Research Computing Services Blog

  • Archive
  • RSS
  • Got a question? Let's talk.

A busy week in data mining (Part 3: data cleaning)

By Kim Doyle

We started our fourth day of data mining with an introduction to messy data, why it ruins our life and haunts our dreams… But it doesn’t have to be this way!

image

Yuandra introduced us to some basics of clean data. He used this handy digram that he got from the School of Data to show how important cleaning is to data workflow:

image

As you can see, cleaning data is an integral part of working with data. Cleaning before analysis is vital because messy data is not only difficult to work with, but it can distort your findings. Accurate analysis requires clean data. This might sound like the most boring part of the data cycle, but there are lots of reasons to get excited about clean data. 

There are a bunch of free and exciting tools that can visualise your data in informative, interesting and beautiful ways, such as CartoDB, for mapping, and Plot.ly, for graphs and many, many more (speak to our awesome DataViz team for more tips to beautify your data). If you have clean data, it can be as simple as drop and drag and you’re done! 

Here’s an example from our CartoDB training:

(mapping lobsters off the coast of Tasmania)

Anyway, getting back to the workshop, after Yuandra’s introduction is was my time to shine, teaching Open Refine :S

Here is Naomi getting her own back on Twitter.

My turn to document @kim_doyle1 dazzling us on the stage. @iniandra pic.twitter.com/IGp0m0imFn

— Naomi Sutanto (@nomisutanto)
April 8, 2016

Formerly Google Refine, Open Refine is a program that helps us clean up our data.
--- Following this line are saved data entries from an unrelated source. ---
Lemma page_eq_off e m1 m2 v :
  page_ok e v -> (forall a, ~ in_page v a -> rd8 m2 a = rd8 m1 a) ->
  forall w, page_ok e w -> w <> v -> page_eq m1 m2 w.
Proof. intros Hv H w Hw Hne a Ha. symmetry. apply H. intros Hin. by apply (page_disjoint e w v a). Qed.

(** Changing the contents of a page in use keeps the directory. *)
Lemma pt_write me s d v rest l m :
  pt_inv me s d (v :: rest) l -> bytes_ok m ->
  (forall w, page_ok (k_end s) w -> w <> v -> page_eq (k_mem s) m w) ->
  pt_inv me (set_mem m s) d (v :: rest) l /\
  pt_pages m d = pt_pages (k_mem s) d /\
  (forall va, lookup m d va = lookup (k_mem s) d va).
Proof.
  intros H Hm Hw.
  assert (v ∉ pt_pages (k_mem s) d) as Hv by (eapply rest_not_pt; [done|by left]).
  assert (forall w, w ∈ pt_pages (k_mem s) d -> page_eq (k_mem s) m w) as Hp.
  { intros w Hin. apply Hw; [by eapply pt_page|]. by intros ->. }
  assert (pt_pages m d = pt_pages (k_mem s) d) as Ep
    by (symmetry; apply pt_pages_ext, Hp; by left).
  split_and!; auto.
  - pose proof (free_page _ _ _ _ _ H) as Hf. destruct H as [Hk He Hok Hn].
    split; cbn [k_mem set_mem k_end]; rewrite ?Ep; auto.
    apply kinv_mem; auto. intros w Hin. apply Hw; [auto|]. intros ->.
    apply NoDup_app in Hn as (_ & _ & Hn). cbn [app] in Hn. apply NoDup_cons in Hn as [Hn _].
    apply Hn. rewrite elem_of_app. by right.
  - intros va. symmetry. by apply lookup_ext.
Qed.

Lemma pt_kfree me s d v rest l :
  pt_inv me s d (v :: rest) l ->
  exists s', kfree v s = Ok tt s' /\ pt_inv me s' d rest (v :: l) /\ k_end s' = k_end s /\
    pt_pages (k_mem s') d = pt_pages (k_mem s) d /\
    (forall va, lookup (k_mem s') d va = lookup (k_mem s) d va) /\
    (forall w, page_ok (k_end s) w -> w <> v -> page_eq (k_mem s) (k_mem s') w).
Proof.
  intros H. assert (page_ok (k_end s) v) as Hv by (eapply rest_page; [done|by left]).
  assert (v ∉ l) as Hl.
  { pose proof (pi_nodup _ _ _ _ _ H) as Hn. apply NoDup_app in Hn as (_ & _ & Hn).
    cbn [app] in Hn. apply NoDup_cons in Hn as [Hn _]. set_solver. }
  destruct (kfree_step _ _ _ _ (pi_k _ _ _ _ _ H) Hv Hl) as (s' & E & K & Ee & Em).
  pose proof (page_eq_off _ _ _ _ Hv Em) as Hw.
  destruct (pt_write me s d v rest l (k_mem s') H) as (_ & Ep & El); auto; [apply K|].
  exists s'. split_and!; auto. destruct H as [Hk He Hok Hn].
  split; rewrite ?Ep, ?Ee; auto.
  - apply Forall_app in Hok as [H1 H2]. apply Forall_app. split; [done|].
    by apply Forall_cons in H2 as [_ ?].
  - revert Hn. apply NoDup_Permutation_proper. cbn [app]. by rewrite (Permutation_middle rest).
Qed.

(** ** mappages *)

(** [maps m d a k pa perm m']: [m'] maps the [k] pages from [a] to [pa] on and
    looks up everything else as [m] does. *)
Definition maps (d : Z) (m : memory) (a k pa perm : Z) (m' : memory) : Prop :=
  forall vb, is_u32 vb ->
    lookup m' d vb =
      if decide (a <= vb < a + k * PGSIZE)
      then pa + PGSIZE * ((vb - a) / PGSIZE) + pte_flags perm else lookup m d vb.

Lemma page_index a vb :
  a `mod` PGSIZE = 0 -> a / PGSIZE = vb / PGSIZE <-> a <= vb < a + PGSIZE.
Proof. unfold PGSIZE. intros. split; intros; Z.div_mod_to_equations; lia. Qed.

Lemma aligned_add a k : a `mod` PGSIZE = 0 -> (a + k * PGSIZE) `mod` PGSIZE = 0.
Proof. intros. by rewrite Z.mod_add by done. Qed.

Lemma mapped_entry pa perm :
  pa `mod` PGSIZE = 0 -> 0 <= perm < PGSIZE -> mapped (pa + pte_flags perm) = true.
Proof.
  intros Ha Hp. pose proof (pte_flags_ok _ Hp) as (R & F & _). unfold mapped.
  rewrite flag_low by (vm_compute; split; done || discriminate).
  by rewrite PTE_FLAGS_add.
Qed.

Lemma entry_u32 pa perm :
  pa `mod` PGSIZE = 0 -> 0 <= pa -> pa + PGSIZE <= 2 ^ 32 -> 0 <= perm < PGSIZE ->
  is_u32 (pa + pte_flags perm).
Proof.
  intros Ha H0 H1 Hp. pose proof (pte_flags_ok _ Hp) as (R & _). unfold is_u32, PGSIZE in *. lia.
Qed.

Section mappages.
  Context (me : nat) (d : Z) (rest : list Z) (perm : Z) (Hperm : 0 <= perm < PGSIZE).

(** One turn of the loop: the page table is found or made, the entry is set. *)
Lemma mappages_one s l a pa :
  pt_inv me s d rest l -> is_u32 a -> a `mod` PGSIZE = 0 -> pa `mod` PGSIZE = 0 ->
  0 <= pa -> pa + PGSIZE <= 2 ^ 32 -> mapped (lookup (k_mem s) d a) = false ->
  exists pte s1 l1, walkpgdir d a true s = Ok pte s1 /\
    ((pte = 0 /\ l1 = [] /\ pt_inv me s1 d rest l1 /\ pt_step d s l s1 l1 /\
      maps d (k_mem s) a 0 pa perm (k_mem s1)) \/
     (pte <> 0 /\ exists s2,
      kload pte s1 = Ok (lookup (k_mem s) d a) s1 /\
      kstore pte (mk_pte pa perm) s1 = Ok tt s2 /\
      pt_inv me s2 d rest l1 /\ pt_step d s l s2 l1 /\
      maps d (k_mem s) a 1 pa perm (k_mem s2))).
Proof.
  intros H Ha Haa Hpa Hp0 Hp1 Hun.
  destruct (walkpgdir_alloc me s d rest l a H) as (r & s1 & l1 & E1 & H1 & St1 & L1 & R1).
  exists r, s1, l1. split; [done|].
  destruct (table (k_mem s1) d (PDX a)) as [t|] eqn:Et.
  - right. pose proof (PTX_range a) as RT.
    assert (page_ok (k_end s1) t) as Ht by (eapply table_page; [done|apply PDX_range|done]).
    split; [pose proof (page_nonzero _ _ Ht); destruct Ht; unfold KERNBASE in *; lia|].
    eexists. split_and!.
    + rewrite R1. rewrite (kload_slot _ _ _ _ Ht RT). f_equal.
      rewrite <- L1. unfold lookup. by rewrite Et.
    + rewrite R1. by apply (kstore_slot _ _ _ _ _ Ht RT).
    + by eapply set_pte_inv.
    + eapply pt_step_trans; [done|]. by eapply pt_step_set_pte.
    + intros vb Hvb. cbn [k_mem set_mem]. rewrite mk_pte_eq by done.
      rewrite (set_pte_lookup me s1 d rest l1 H1 a) by (done || by apply entry_u32).
      rewrite L1, Z.mul_1_l. pose proof (page_index a vb Haa) as PI.
      repeat case_decide; try done; try tauto.
      rewrite Z.div_small by lia. lia.
  - left. destruct R1 as (-> & -> & Em).
    assert (l1 = []) as ->.
    { pose proof (ps_perm _ _ _ _ _ St1) as P. rewrite Em, app_nil_r in P.
      apply Permutation_length in P. rewrite length_app in P. destruct l1; [done|cbn [length] in P; lia]. }
    split_and!; auto. intros vb _. rewrite L1. rewrite decide_False by lia. done.
Qed.

Lemma mappages_loop_ok n : forall s l a pa fuel,
  pt_inv me s d rest l -> 0 <= a -> a `mod` PGSIZE = 0 -> pa `mod` PGSIZE = 0 -> 0 <= pa ->
  a + Z.of_nat (S n) * PGSIZE <= 2 ^ 32 -> pa + Z.of_nat (S n) * PGSIZE <= 2 ^ 32 ->
  (forall vb, a <= vb < a + Z.of_nat (S n) * PGSIZE -> mapped (lookup (k_mem s) d vb) = false) ->
  (n < fuel)%nat ->
  exists r s' l' k,
    mappages_loop fuel d a (a + Z.of_nat n * PGSIZE) pa perm s = Ok r s' /\
    pt_inv me s' d rest l' /\ pt_step d s l s' l' /\
    maps d (k_mem s) a k pa perm (k_mem s') /\
    ((r = 0 /\ k = Z.of_nat (S n)) \/ (r = -1 /\ 0 <= k < Z.of_nat (S n) /\ l' = [])).
Proof.
  induction n as [|n IH]; intros s l a pa [|fuel] H Ha Haa Hpa Hp0 Hl1 Hl2 Hun Hf; try lia;
    cbn [mappages_loop];
    (destruct (mappages_one s l a pa H) as (pte & s1 & l1 & E1 & [(-> & -> & H1 & S1 & M1)|
      (Hne & s2 & E2 & E3 & H2 & S2 & M2)]);
      [unfold is_u32, PGSIZE in *; lia|done|done|done|unfold PGSIZE in *; lia|
       apply Hun; unfold PGSIZE; lia| |]; mstep E1).
  1,3: exists (-1), s1, [], 0; split_and!; auto; right; split_and!; auto; lia.
  all: rewrite (proj2 (Z.eqb_neq pte 0)) by done; mstep E2;
    fold (mapped (lookup (k_mem s) d a)); rewrite Hun by (unfold PGSIZE in *; lia); mstep E3.
  - rewrite (proj2 (Z.eqb_eq a _)) by lia. eexists 0, s2, l1, 1. split_and!; auto.
  - rewrite (proj2 (Z.eqb_neq a _)) by (unfold PGSIZE in *; lia).
    rewrite !u32_small by (unfold is_u32, PGSIZE in *; lia).
    destruct (IH s2 l1 (a + PGSIZE) (pa + PGSIZE) fuel H2) as (r & s' & l' & k & E & H' & S' & M' & R).
    + unfold PGSIZE; lia.
    + by apply (aligned_add a 1).
    + by apply (aligned_add pa 1).
    + unfold PGSIZE in *; lia.
    + lia.
    + lia.
    + intros vb Hvb. rewrite M2 by (unfold is_u32, PGSIZE in *; lia).
      rewrite decide_False by lia. apply Hun. unfold PGSIZE in *; lia.
    + lia.
    + exists r, s', l', (k + 1). split_and!.
      * rewrite <- E. f_equal. lia.
      * done.
      * by eapply pt_step_trans.
      * assert (0 <= k) by (destruct R as [(_ & ->)|(_ & ? & _)]; lia).
        intros vb Hvb. rewrite M', M2 by done. unfold PGSIZE in *.
        repeat case_decide; try lia; f_equal.
        replace (vb - a) with (vb - (a + 4096) + 1 * 4096) by lia.
        rewrite (Z.div_add _ 1) by lia. lia.
      * destruct R as [(-> & ->)|(-> & ? & ->)]; [left; lia|right; split_and!; auto; lia].
Qed.
End mappages.

Lemma mappages_ok me s d rest l perm va n pa :
  pt_inv me s d rest l -> 0 <= perm < PGSIZE -> 0 <= va -> va `mod` PGSIZE = 0 ->
  pa `mod` PGSIZE = 0 -> 0 <= pa -> 0 < n ->
  va + n * PGSIZE <= 2 ^ 32 -> pa + n * PGSIZE <= 2 ^ 32 ->
  (forall vb, va <= vb < va + n * PGSIZE -> mapped (lookup (k_mem s) d vb) = false) ->
  exists r s' l' k,
    mappages d va (n * PGSIZE) pa perm s = Ok r s' /\
    pt_inv me s' d rest l' /\ pt_step d s l s' l' /\
    maps d (k_mem s) va k pa perm (k_mem s') /\
    ((r = 0 /\ k = n) \/ (r = -1 /\ 0 <= k < n /\ l' = [])).
Proof.
  intros H Hp Hv Hva Hpa Hp0 Hn Hl1 Hl2 Hun.
  assert (exists n', n = Z.of_nat (S n')) as [n' ->] by (exists (Z.to_nat (n - 1)); lia).
  unfold mappages. rewrite (PGROUNDDOWN_id va) by done.
  assert (PGROUNDDOWN (u32 (va + Z.of_nat (S n') * PGSIZE - 1)) = va + Z.of_nat n' * PGSIZE) as ->.
  { rewrite u32_small by (unfold is_u32, PGSIZE in *; lia).
    rewrite PGROUNDDOWN_eq. unfold PGSIZE in *. clear -Hva. Z.div_mod_to_equations. lia. }
  replace (u32 (va + Z.of_nat n' * PGSIZE - va) / PGSIZE) with (Z.of_nat n').
  2:{ rewrite u32_small by (unfold is_u32, PGSIZE in *; lia).
      replace (va + Z.of_nat n' * PGSIZE - va) with (Z.of_nat n' * PGSIZE) by lia.
      by rewrite Z.div_mul. }
  destruct (mappages_loop_ok me d rest perm Hp n' s l va pa (S (Z.to_nat (Z.of_nat n'))))
    as (r & s' & l' & k & R); auto; [lia|].
  by exists r, s', l', k.
Qed.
It began life as a ‘blue sky’ project of Google employees, but has since blossomed into a separate open-source project. It is free to use and well document. See our course curriculum here.

We ran our course off the cloud.

Look at the pretty cloud…

image

But you don’t have to. If you’d like to give Open Refine a try, download it to your own computer. And don’t worry about your data; it runs from your local server, so your super-secret research is safe (sshhhh!).

After we got started with some open government data from the US and learnt how to create a project, import our data and do some basic mass edits of mislabelled data, I handed over to the capable Naomi to run us through some of the fundamentals of General Refine Expression Language (GREL).

She explained that GREL transformations are similar to formulas in Excel. Except, rather than being stored in a cell, GREL transformation are applied at once to the entire dataset. In Refine, GREL lets you write powerful yet simple queries to filter and transform your data.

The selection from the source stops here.